**What to do**
Word for word, restate the lines of the data from the first through the one containing "let m := store_u64 m di (e_base e) in", and nothing else.

**Data excerpts**
'''

Definition load (m : mem) : MemoryMap :=
  let signature := m.[HANDOFF_ADDR] in
  if negb (signature =? SIGNATURE) then empty
  else
    let reported := m.[HANDOFF_ADDR + 4] in
    fold_left (load_entry m)
      (zrange 0 (Nat.min (Z.to_nat reported) MAX_ENTRIES))
      {| empty with available := true; reported := reported |}.

End Map.

(** The boot sector's side. The BIOS is a parameter: given the continuation
    value in [EBX] it reports failure (carry set, or ['SMAP'] not echoed) or
    an entry and the next continuation value; [attributes] is [None] when the
    BIOS only writes the older 20 bytes. *)
Module Boot.

Record E820Entry := mkE820 {
  e_base : Z; e_length : Z; e_type : Z; e_attributes : option Z
}.

Definition MEMMAP_MAX_ENTRIES : Z := 32.

Definition store_u64 (m : mem) (a v : Z) : mem :=
  m.[a <- v mod 2 ^ 32].[a + 4 <- v / 2 ^ 32].

(** What [INT 15h] writes at [ES:DI]. *)
Definition bios_write (m : mem) (di : Z) (e : E820Entry) : mem :=
  let m := store_u64 m di (e_base e) in
  let m := store_u64 m (di + 8) (e_length e) in
  let m := m.[di + 16 <- e_type e] in
  match e_attributes e with
  | Some a => m.[di + 20 <- a]
  | None => m
  end.

Section bios.
Context (bios : Z -> option (E820Entry * Z)).

(** The [.next_entry] loop, on (memory, [DI], [EBX], [EBP]); it leaves with
    the memory and the final [EBP]. *)
Definition next_entry (s : mem * Z * Z * Z) : mem * Z * Z * Z + mem * Z :=
  let '(m, di, ebx, ebp) := s in
  let m := m.[di + 20 <- 1] in
  match bios ebx with
  | None => inr (m, ebp)
  | Some (e, ebx') =>
      let m := bios_write m di e in
      let ebp := ebp + 1 in
      let di := di + Map.ENTRY_SIZE in
      if ebx' =? 0 then inr (m, ebp)
      else if ebp <? MEMMAP_MAX_ENTRIES then inl (m, di, ebx', ebp)
      else inr (m, ebp)
  end.

Definition detect_memory (m : mem) : outcome mem :=
  let m := m.[Map.HANDOFF_ADDR <- Map.SIGNATURE] in
  '(m, ebp) ← run_loop 33 next_entry (m, Map.HANDOFF_ADDR + 8, 0, 0);
  Done (m.[Map.HANDOFF_ADDR + 4 <- ebp]).

(** The entries the BIOS would report from continuation value [ebx], at most
    [n] of them. *)
Fixpoint bios_entries (n : nat) (ebx : Z) : list E820Entry :=
  match n with
  | O => []
  | S n =>
      match bios ebx with
      | None => []
      | Some (e, ebx') => e :: (if ebx' =? 0 then [] else bios_entries n ebx')
      end
  end.
End bios.

(** The region an entry stands for, if the kernel keeps it. *)
Definition entry_region (e : E820Entry) : option Map.Region :=
  if (e_length e =? 0) || (Z.land (default 1 (e_attributes e)) 1 =? 0) then None
  else Some (Map.mkRegion (e_base e) (e_length e) (Map.from_raw (e_type e))).

End Boot.

(** ** The kernel's reader *)
Module MapFacts.
Import Map.

(** The entry the kernel reads at [index], if it keeps it. *)
Definition parse_entry (m : mem) (index : Z) : option Region :=
  let entry := HANDOFF_ADDR + ENTRIES_OFFSET + index * ENTRY_SIZE in
  if (load_u64 m (entry + 8) =? 0) || (Z.land (m.[entry + 20]) 1 =? 0) then None
  else Some (mkRegion (load_u64 m entry) (load_u64 m (entry + 8)) (from_raw (m.[entry + 16]))).

Lemma parse_entry_none m i :
  let entry := HANDOFF_ADDR + ENTRIES_OFFSET + i * ENTRY_SIZE in
  parse_entry m i = None <-> load_u64 m (entry + 8) = 0 \/ Z.land (m.[entry + 20]) 1 = 0.
Proof.
  intros entry. unfold parse_entry. fold entry. case_match eqn:E.
  - apply orb_true_iff in E. rewrite !Z.eqb_eq in E. by split.
  - apply orb_false_iff in E. rewrite !Z.eqb_neq in E. split; [done|]. tauto.
Qed.

Lemma parse_entry_some m i r :
  let entry := HANDOFF_ADDR + ENTRIES_OFFSET + i * ENTRY_SIZE in
  parse_entry m i = Some r ->
  r = mkRegion (load_u64 m entry) (load_u64 m (entry + 8)) (from_raw (m.[entry + 16])) /\
  length_ r <> 0 /\ Z.land (m.[entry + 20]) 1 <> 0.
Proof.
  intros entry. unfold parse_entry. fold entry. case_match eqn:E; [done|]. intros [= <-].
  apply orb_false_iff in E. rewrite !Z.eqb_neq in E. by destruct E.
Qed.

Definition well_sized (map : MemoryMap) : Prop :=
  length (regions_buf map) = MAX_ENTRIES /\ (len map <= MAX_ENTRIES)%nat.

Lemma load_entry_spec m map i :
  length (regions_buf map) = MAX_ENTRIES -> (len map < MAX_ENTRIES)%nat ->
  regions (load_entry m map i) = regions map ++ option_list (parse_entry m i) /\
  length (regions_buf (load_entry m map i)) = MAX_ENTRIES /\
  len (load_entry m map i) = (len map + length (option_list (parse_entry m i)))%nat /\
  reported (load_entry m map i) = reported map /\
  available (load_entry m map i) = available map.
Proof.
  intros Hbuf Hlen. unfold load_entry, parse_entry, regions. case_if; simpl.
  - rewrite app_nil_r. repeat split; auto with lia.
  - rewrite length_insert. repeat split; auto with lia.
    erewrite take_S_r; [|apply list_lookup_insert_eq; lia].
    by rewrite take_insert_ge.
Qed.

Lemma load_fold m idx map :
  length (regions_buf map) = MAX_ENTRIES -> (len map + length idx <= MAX_ENTRIES)%nat ->
  let map' := fold_left (load_entry m) idx map in
  regions map' = regions map ++ omap (parse_entry m) idx /\ well_sized map' /\
  reported map' = reported map /\ available map' = available map.
Proof.
  revert map. induction idx as [|i idx IH]; intros map Hbuf Hlen; simpl in *.
  - rewrite app_nil_r. unfold well_sized. auto with lia.
  - destruct (load_entry_spec m map i) as (Hr & Hb & Hl & Hrep & Hav); [done|lia|].
    destruct (IH (load_entry m map i)) as (Hr' & Hw & Hrep' & Hav').
    + done.
    + rewrite Hl. destruct (parse_entry m i); simpl; lia.
    + rewrite Hr', Hr, Hrep', Hav', <-app_assoc.
      destruct (parse_entry m i); simpl; auto.
Qed.

Lemma load_regions m :
  m.[HANDOFF_ADDR] = SIGNATURE ->
  regions (load m) =
    omap (parse_entry m) (zrange 0 (Nat.min (Z.to_nat (m.[HANDOFF_ADDR + 4])) MAX_ENTRIES)) /\
  well_sized (load m) /\ reported (load m) = m.[HANDOFF_ADDR + 4] /\ available (load m) = true.
Proof.
  intros Hsig. unfold load. rewrite Hsig, Z.eqb_refl. simpl negb. cbv iota.
  apply (load_fold m); [done|]. simpl. rewrite length_zrange. lia.
Qed.

Lemma load_unsigned m : m.[HANDOFF_ADDR] <> SIGNATURE -> load m = empty.
Proof. intros H. unfold load. by apply Z.eqb_neq in H as ->. Qed.

End MapFacts.

(** ** The handoff: what the boot sector stores is what the kernel reads *)
Module HandoffFacts.
Import Map MapFacts Boot.

Definition entry_addr (i : Z) : Z := HANDOFF_ADDR + ENTRIES_OFFSET + i * ENTRY_SIZE.

(** The block holds entry [e] at index [i]. *)
Definition entry_at (m : mem) (i : Z) (e : E820Entry) : Prop :=
  load_u64 m (entry_addr i) = e_base e /\
  load_u64 m (entry_addr i + 8) = e_length e /\
  m.[entry_addr i + 16] = e_type e /\
  m.[entry_addr i + 20] = default 1 (e_attributes e).

Definition entries_at (m : mem) (es : list E820Entry) : Prop :=
  forall i e, es !! i = Some e -> entry_at m (Z.of_nat i) e.

Ltac addr := unfold load_u64, entry_addr, HANDOFF_ADDR, ENTRIES_OFFSET, ENTRY_SIZE in *.

Lemma entry_at_agree m m' i e :
  agree_on (fun a => entry_addr i <= a < entry_addr i + 24) m m' ->
  entry_at m i e -> entry_at m' i e.
Proof. intros Hag. unfold entry_at. addr. by rewrite !Hag by lia. Qed.

Lemma parse_entry_at m i e : entry_at m i e -> parse_entry m i = entry_region e.
Proof.
  intros (Hb & Hl & Ht & Ha). unfold parse_entry, entry_region, entry_addr in *.
  by rewrite Hb, Hl, Ht, Ha.
Qed.

Lemma parse_entries_at m es :
  entries_at m es ->
  omap (parse_entry m) (zrange 0 (length es)) = omap entry_region es.
Proof.
  intros Hes.
  assert (forall k l, drop k es = l ->
    omap (parse_entry m) (zrange (Z.of_nat k) (length l)) = omap entry_region l) as H.
  { intros k l. revert k. induction l as [|e l IH]; intros k Hk; simpl; [done|].
    assert (es !! k = Some e) as He.
    { rewrite <-(Nat.add_0_r k), <-lookup_drop, Hk. done. }
    rewrite (parse_entry_at _ _ _ (Hes _ _ He)).
    replace (Z.of_nat k + 1) with (Z.of_nat (S k)) by lia.
    rewrite IH; [done|]. by rewrite <-Nat.add_1_r, <-drop_drop, Hk. }
  by apply (H 0%nat).
Qed.

Lemma store_u64_load m a v : load_u64 (store_u64 m a v) a = v.
Proof.
  unfold load_u64, store_u64. rewrite load_store_ne, !load_store_eq by lia.
  pose proof (Z.div_mod v (2 ^ 32)). lia.
Qed.

Lemma bios_write_entry m i e :
  m.[entry_addr i + 20] = 1 -> entry_at (bios_write m (entry_addr i) e) i e.
Proof.
  intros H20. unfold entry_at, bios_write, store_u64, load_u64. generalize (entry_addr i) H20.
  intros d Hd. pose proof (Z.div_mod (e_base e) (2 ^ 32)) as Hb.
  pose proof (Z.div_mod (e_length e) (2 ^ 32)) as Hl.
  destruct (e_attributes e) as [a|]; mem_simpl; split_and!; try done; lia.
Qed.

Lemma bios_write_other m d e :
  agree_on (fun a => ~ (d <= a < d + 24)) m (bios_write m d e).
Proof.
  intros a Ha. unfold bios_write, store_u64.
  destruct (e_attributes e); mem_simpl.
Qed.

Section bios.
Context (bios : Z -> option (E820Entry * Z)).

(** The loop invariant: the entries stored so far, and what is still to come. *)
Definition walk_inv (s : mem * Z * Z * Z) : Prop :=
  let '(m, di, ebx, ebp) := s in
  exists done,
    ebp = Z.of_nat (length done) /\ di = entry_addr ebp /\ ebp < 32 /\
    m.[HANDOFF_ADDR] = SIGNATURE /\ entries_at m done /\
    bios_entries bios 32 0 = done ++ bios_entries bios (32 - length done) ebx.

Definition walk_done (r : mem * Z) : Prop :=
  let '(m, ebp) := r in
  ebp = Z.of_nat (length (bios_entries bios 32 0)) /\
  m.[HANDOFF_ADDR] = SIGNATURE /\ entries_at m (bios_entries bios 32 0).

(** Storing the next entry keeps the earlier ones and the signature. *)
Lemma walk_store m done e :
  m.[HANDOFF_ADDR] = SIGNATURE -> entries_at m done ->
  let d := entry_addr (Z.of_nat (length done)) in
  let m' := bios_write (m.[d + 20 <- 1]) d e in
  m'.[HANDOFF_ADDR] = SIGNATURE /\ entries_at m' (done ++ [e]).
Proof.
  intros Hsig Hes d m'.
  assert (agree_on (fun a => ~ (d <= a < d + 24)) m m') as Hag.
  { eapply agree_on_trans; [|apply bios_write_other]. apply agree_on_store. lia. }
  split; [rewrite Hag; [done|]; unfold d; addr; lia|].
  intros i e' Hi. apply lookup_app_Some in Hi as [Hi|[Hge Hi]].
  - eapply entry_at_agree, Hes, Hi. eapply agree_on_weaken; [apply Hag|].
    apply lookup_lt_Some in Hi. intros a. unfold d. addr. lia.
  - apply list_lookup_singleton_Some in Hi as [Hi <-].
    replace i with (length done) by lia. apply bios_write_entry. apply load_store_eq.
Qed.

'''

**Expected output**
Definition load (m : mem) : MemoryMap :=
  let signature := m.[HANDOFF_ADDR] in
  if negb (signature =? SIGNATURE) then empty
  else
    let reported := m.[HANDOFF_ADDR + 4] in
    fold_left (load_entry m)
      (zrange 0 (Nat.min (Z.to_nat reported) MAX_ENTRIES))
      {| empty with available := true; reported := reported |}.

End Map.

(** The boot sector's side. The BIOS is a parameter: given the continuation
    value in [EBX] it reports failure (carry set, or ['SMAP'] not echoed) or
    an entry and the next continuation value; [attributes] is [None] when the
    BIOS only writes the older 20 bytes. *)
Module Boot.

Record E820Entry := mkE820 {
  e_base : Z; e_length : Z; e_type : Z; e_attributes : option Z
}.

Definition MEMMAP_MAX_ENTRIES : Z := 32.

Definition store_u64 (m : mem) (a v : Z) : mem :=
  m.[a <- v mod 2 ^ 32].[a + 4 <- v / 2 ^ 32].

(** What [INT 15h] writes at [ES:DI]. *)
Definition bios_write (m : mem) (di : Z) (e : E820Entry) : mem :=
  let m := store_u64 m di (e_base e) in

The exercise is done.